Both the acf plot and ljung box tests show that the ETS model passes the residual tests. Everything in the ACF plot is within the bounds and the ljung box value is more than 0.05.
vallygirl <- bigZ %>%
slice(1:(n() - 3)) %>%
stretch_tsibble(.init = 36, .step = 3)
vallygirl %>%
model(
'ETS model' = ETS(Arrivals),
'Additive to Log' = ETS(log(Arrivals) ~ error("A") + trend("A") + season("A")),
'Seasonal Naïve Method' = SNAIVE(Arrivals),
'STL decomposition to Log' = decomposition_model(STL(log(Arrivals)), ETS(season_adjust))) %>%
forecast(h = 3) %>%
accuracy(bigZ)
## # A tibble: 4 × 11
## .model Origin .type ME RMSE MAE MPE MAPE MASE RMSSE ACF1
## <chr> <chr> <chr> <dbl> <dbl> <dbl> <dbl> <dbl> <dbl> <dbl> <dbl>
## 1 Additive to Log NZ Test -375. 14347. 11021. 0.200 5.83 0.741 0.746 0.309
## 2 ETS model NZ Test 4627. 15327. 11799. 2.23 6.45 0.793 0.797 0.283
## 3 Seasonal Naïve… NZ Test 8244. 18768. 14422. 3.83 7.76 0.970 0.976 0.566
## 4 STL decomposit… NZ Test 4252. 15618. 11873. 2.04 6.25 0.798 0.812 0.244
Using cross validation, the best method is Additive to Log.
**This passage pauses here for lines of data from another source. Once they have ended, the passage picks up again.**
(** * Steam game search engine: the catalog cache, the search, the details
      fetcher and the history log of [app.py]

    The development embeds the Python functions of [app.py] as Rocq
    functions over an explicit world (the two JSON files next to the program
    and the remote Steam endpoints) and proves the properties the
    specification states about them.

    Conventions of the embedding.
    - A Python object is a [value]: [None], a bool, an int, a str, a list or
      a dict.  The embedding has no value for a float, nor for a str with a
      character from U+0100 on.
    - A Python [str] is a [string]: a sequence of code points below 256.
    - A Python [dict] is the list of its items in insertion order, each key
      once ([Py.well_formed]); a list with a key twice stands for no Python
      object.  The decoder builds the dict of a JSON object as Python does,
      a later pair replacing the value of an earlier pair with its key.
    - A Python int is a [Z].  The limits of the interpreter (the depth of
      its recursion, the digits of an int it prints or reads, the memory)
      are not part of the embedding.
    - A Python exception is a [Raise] result; [except Exception] catches
      every one of them.
    - Where the program goes on with an object the embedding has no value
      for (it has decoded a JSON text with a float or a wide character),
      the result is [Beyond]: the embedding does not follow the program
      there, and no [try] brings it back.
    - A file is what is at its path (nothing, a directory, bytes) with the
      rights of the process on it; opening it can fail, for reading and for
      writing. *)

From Stdlib Require Import List String Ascii ZArith NArith Lia Bool Arith.
From Stdlib Require Import Decimal DecimalString DecimalZ DecimalPos DecimalFacts.
Import ListNotations.

#[local] Open Scope string_scope.
#[local] Open Scope list_scope.

(** ** Python values *)

#[local] Set Warnings "-register-all".

Inductive value : Type :=
| VNone
| VBool (b : bool)
| VInt (z : Z)
| VStr (s : string)
| VList (l : list value)
| VDict (d : list (string * value)).

Inductive exn : Type :=
| ConnectionError
| Timeout
| HTTPError (status : Z)
| JSONDecodeError
| OSError
| UnicodeDecodeError
| AttributeError
| TypeError
| IndexError
| KeyError.

(** What a computation comes to: a value, an exception, or a point beyond
    the embedding. *)
Inductive Result (A : Type) : Type :=
| Ok (a : A)
| Raise (e : exn)
| Beyond.

Arguments Ok {A} a.
Arguments Raise {A} e.
Arguments Beyond {A}.

Module Py.

(** [bool(v)]: the truth value Python gives an object in [if], [not], [or]. *)
Definition truthy (v : value) : bool :=
  match v with
  | VNone => false
  | VBool b => b
  | VInt z => negb (Z.eqb z 0)
  | VStr s => negb (String.eqb s "")
  | VList l => match l with [] => false | _ :: _ => true end
  | VDict d => match d with [] => false | _ :: _ => true end
  end.

(** [a or b] on values. *)
Definition or_ (a b : value) : value := if truthy a then a else b.

(** Item lookup in a dict: the last binding of the key wins. *)
Fixpoint lookup (k : string) (d : list (string * value)) : option value :=
  match d with
  | [] => None
  | (k', v) :: d' =>
      match lookup k d' with
      | Some x => Some x
      | None => if String.eqb k' k then Some v else None
      end
  end.

(** [d[k] = v]: the value of a key that is there is replaced where it is,
    a new key goes to the end. *)
Fixpoint setitem (k : string) (v : value) (d : list (string * value))
    : list (string * value) :=
  match d with
  | [] => [(k, v)]
  | (k', v') :: d' =>
      if String.eqb k' k then (k', v) :: d' else (k', v') :: setitem k v d'
  end.

(** [dict(pairs)]: the pairs set one after the other. *)
Definition dict (pairs : list (string * value)) : list (string * value) :=
  fold_left (fun d kv => setitem (fst kv) (snd kv) d) pairs [].

(** No key twice. *)
Fixpoint distinct (ks : list string) : bool :=
  match ks with
  | [] => true
  | k :: rest => negb (existsb (String.eqb k) rest) && distinct rest
  end.

(** The value stands for a Python object: no dict in it has a key twice. *)
Fixpoint well_formed (v : value) : bool :=
  match v with
  | VList l => forallb well_formed l
  | VDict d =>
      distinct (map fst d) && forallb (fun kv => well_formed (snd kv)) d
  | _ => true
  end.

(** [obj.get(k, default)]; only a dict has the method. *)
Definition get (obj : value) (k : string) (default : value) : Result value :=
  match obj with
  | VDict d => Ok (match lookup k d with Some v => v | None => default end)
  | _ => Raise AttributeError
  end.

(** [c.lower()] on one code point below 256: A-Z and the upper-case letters
    of the Latin-1 block (U+00C0 to U+00DE, the sign U+00D7 apart). *)
Definition lower_char (c : ascii) : ascii :=
  let n := nat_of_ascii c in
  if ((65 <=? n) && (n <=? 90))%nat then ascii_of_nat (n + 32)
  else if ((192 <=? n) && (n <=? 222) && negb (n =? 215))%nat
       then ascii_of_nat (n + 32)
  else c.

Fixpoint lower (s : string) : string :=
  match s with
  | EmptyString => EmptyString
  | String c s' => String (lower_char c) (lower s')
  end.

(** [obj.lower()]; only a str has the method. *)
Definition lower_method (obj : value) : Result string :=
  match obj with
  | VStr s => Ok (lower s)
  | _ => Raise AttributeError
  end.

Fixpoint prefix (p s : string) : bool :=
  match p, s with
  | EmptyString, _ => true
  | String a p', String b s' => Ascii.eqb a b && prefix p' s'
  | String _ _, EmptyString => false
  end.

(** [q in s] on two strs: [q] occurs in [s] as a contiguous substring. *)
Fixpoint contains (q s : string) : bool :=
  prefix q s
  || match s with
     | EmptyString => false
     | String _ s' => contains q s'
     end.

(** White space for [str.strip()], on code points below 256. *)
Definition isspace (c : ascii) : bool :=
  let n := nat_of_ascii c in
  (((9 <=? n) && (n <=? 13)) || ((28 <=? n) && (n <=? 32))
   || (n =? 133) || (n =? 160))%nat.

Fixpoint lstrip (s : string) : string :=
  match s with
  | EmptyString => EmptyString
  | String c s' => if isspace c then lstrip s' else s
  end.

Fixpoint rstrip (s : string) : string :=
  match s with
  | EmptyString => EmptyString
  | String c s' =>
      match rstrip s' with
      | EmptyString => if isspace c then EmptyString else String c EmptyString
      | t => String c t
      end
  end.

Definition strip (s : string) : string := rstrip (lstrip s).

(** The keys of a dict, each once, in the order of first insertion. *)
Fixpoint keys (seen : list string) (d : list (string * value)) : list string :=
  match d with
  | [] => []
  | (k, _) :: d' =>
      if existsb (String.eqb k) seen then keys seen d'
      else k :: keys (k :: seen) d'
  end.

Fixpoint chars (s : string) : list value :=
  match s with
  | EmptyString => []
  | String c s' => VStr (String c EmptyString) :: chars s'
  end.

(** [for x in obj]: the elements the loop visits. *)
Definition iter (obj : value) : Result (list value) :=
  match obj with
  | VList l => Ok l
  | VDict d => Ok (map VStr (keys [] d))
  | VStr s => Ok (chars s)
  | _ => Raise TypeError
  end.

(** [obj[0]]. *)
Definition item0 (obj : value) : Result value :=
  match obj with
  | VList l => match l with x :: _ => Ok x | [] => Raise IndexError end
  | VStr s =>
      match s with
      | String c _ => Ok (VStr (String c EmptyString))
      | EmptyString => Raise IndexError
      end
  | VDict _ => Raise KeyError
  | _ => Raise TypeError
  end.

Fixpoint string_take (n : nat) (s : string) : string :=
  match n, s with
  | S n', String c s' => String c (string_take n' s')
  | _, _ => EmptyString
  end.

(** [obj[:n]] for a literal [n >= 0].  On a dict the exception depends on
    the version of the interpreter (a slice is a key it can hash, or not). *)
Definition slice_to (n : nat) (obj : value) : Result value :=
  match obj with
  | VList l => Ok (VList (firstn n l))
  | VStr s => Ok (VStr (string_take n s))
  | VDict _ => Beyond
  | _ => Raise TypeError
  end.

(** [str(z)] on an int. *)
Definition str_int (z : Z) : string := NilZero.string_of_int (Z.to_int z).

End Py.

(** ** The [json] module: [json.dump] and [json.load]

    The text of a file is a [string]; the encoder and the decoder work on
    its list of characters. *)

Module Json.

#[local] Open Scope char_scope.

Definition dquote : ascii := "034".
Definition backslash : ascii := "092".
Definition LF : ascii := "010".
Definition CR : ascii := "013".
Definition TAB : ascii := "009".
Definition BS : ascii := "008".
Definition FF : ascii := "012".

Definition chars_of (s : string) : list ascii := list_ascii_of_string s.

(** *** Encoder *)

Definition hex_digit (n : nat) : ascii :=
  if (n <? 10)%nat then ascii_of_nat (48 + n) else ascii_of_nat (87 + n).

(** The [\uXXXX] escape of a code point below 256, lower-case digits. *)
Definition escape_u (c : ascii) : list ascii :=
  let n := nat_of_ascii c in
  [backslash; "u"; "0"; "0"; hex_digit (n / 16); hex_digit (n mod 16)].

(** One character of a string literal.  With [ensure_ascii] everything
    outside the printable ASCII range from space to tilde is escaped;
    without it only the quote, the backslash and the control characters. *)
Definition escape_char (ensure_ascii : bool) (c : ascii) : list ascii :=
  if Ascii.eqb c dquote then [backslash; dquote]
  else if Ascii.eqb c backslash then [backslash; backslash]
  else if Ascii.eqb c LF then [backslash; "n"]
  else if Ascii.eqb c CR then [backslash; "r"]
  else if Ascii.eqb c TAB then [backslash; "t"]
  else if Ascii.eqb c BS then [backslash; "b"]
  else if Ascii.eqb c FF then [backslash; "f"]
  else if (nat_of_ascii c <? 32)%nat then escape_u c
  else if ensure_ascii && (126 <? nat_of_ascii c)%nat then escape_u c
  else [c].

Definition encode_string (ensure_ascii : bool) (s : string) : list ascii :=
  dquote :: flat_map (escape_char ensure_ascii) (chars_of s) ++ [dquote].

Definition encode_int (z : Z) : list ascii := chars_of (Py.str_int z).

Section Encoder.

(** The keyword arguments of [json.dump] the program uses. *)
Variable ensure_ascii : bool.
Variable indent : option nat.

Definition newline_indent (level : nat) : list ascii :=
  match indent with
  | None => []
  | Some n => LF :: repeat " " (n * level)
  end.

Definition item_separator : list ascii :=
  match indent with
  | None => [","; " "]
  | Some _ => [","]
  end.

Definition key_separator : list ascii := [":"; " "].

(** A container: its items between the brackets, each on its own line
    when an indent is given. *)
Definition bracket (opening closing : ascii) (level : nat)
    (items : list (list ascii)) : list ascii :=
  match items with
  | [] => [opening; closing]
  | i :: rest =>
      opening :: newline_indent (S level) ++ i
        ++ flat_map (fun j => item_separator ++ newline_indent (S level) ++ j) rest
        ++ newline_indent level ++ [closing]
  end.

Fixpoint encode (level : nat) (v : value) : list ascii :=
  match v with
  | VNone => chars_of "null"
  | VBool true => chars_of "true"
  | VBool false => chars_of "false"
  | VInt z => encode_int z
  | VStr s => encode_string ensure_ascii s
  | VList l => bracket "[" "]" level (map (encode (S level)) l)
  | VDict d =>
      bracket "{" "}" level
        (map (fun kv => encode_string ensure_ascii (fst kv)
                          ++ key_separator ++ encode (S level) (snd kv)) d)
  end.

End Encoder.

(** [json.dumps(v, ensure_ascii=..., indent=...)]. *)
Definition dumps (ensure_ascii : bool) (indent : option nat) (v : value) : string :=
  string_of_list_ascii (encode ensure_ascii indent 0 v).

(** *** Decoder *)

Definition is_ws (c : ascii) : bool :=
  Ascii.eqb c " " || Ascii.eqb c TAB || Ascii.eqb c LF || Ascii.eqb c CR.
The previous best model, ETS model, is the second best using cross validation.
hardstuff <- aus_production %>%
select(Quarter, Cement) %>%
as_tsibble(index = Quarter)
autoplot(hardstuff)
## Plot variable not specified, automatically selected `.vars = Cement`
hardvally <- hardstuff %>%
slice(1:(n()-4)) %>%
stretch_tsibble(.init = 5, .step = 1)
cementmod <- hardvally %>%
model(ETS(Cement),
SNAIVE(Cement)) %>%
forecast(h = "1 year")
vallygirl <- hardstuff %>%
stretch_tsibble(.init = 5, .step = 4)
cementmod2 <- vallygirl %>%
model(ETS(Cement),
SNAIVE(Cement)) %>%
forecast(h= "1 year")
cementacc <- accuracy(cementmod2, hardstuff) %>%
mutate(MSE = (RMSE)^2) %>%
select(MSE, RMSE)
## Warning: The future dataset is incomplete, incomplete out-of-sample data will be treated as missing.
## 3 observations are missing between 2010 Q3 and 2011 Q1
cementacc
## # A tibble: 2 × 2
## MSE RMSE
## <dbl> <dbl>
## 1 9962. 99.8
## 2 18028. 134.
The ETS seems to be the most accurate model. I expected the ETS model to be best because it is designed for longer data sets and has no trouble estimating the parameters and trend if necessary.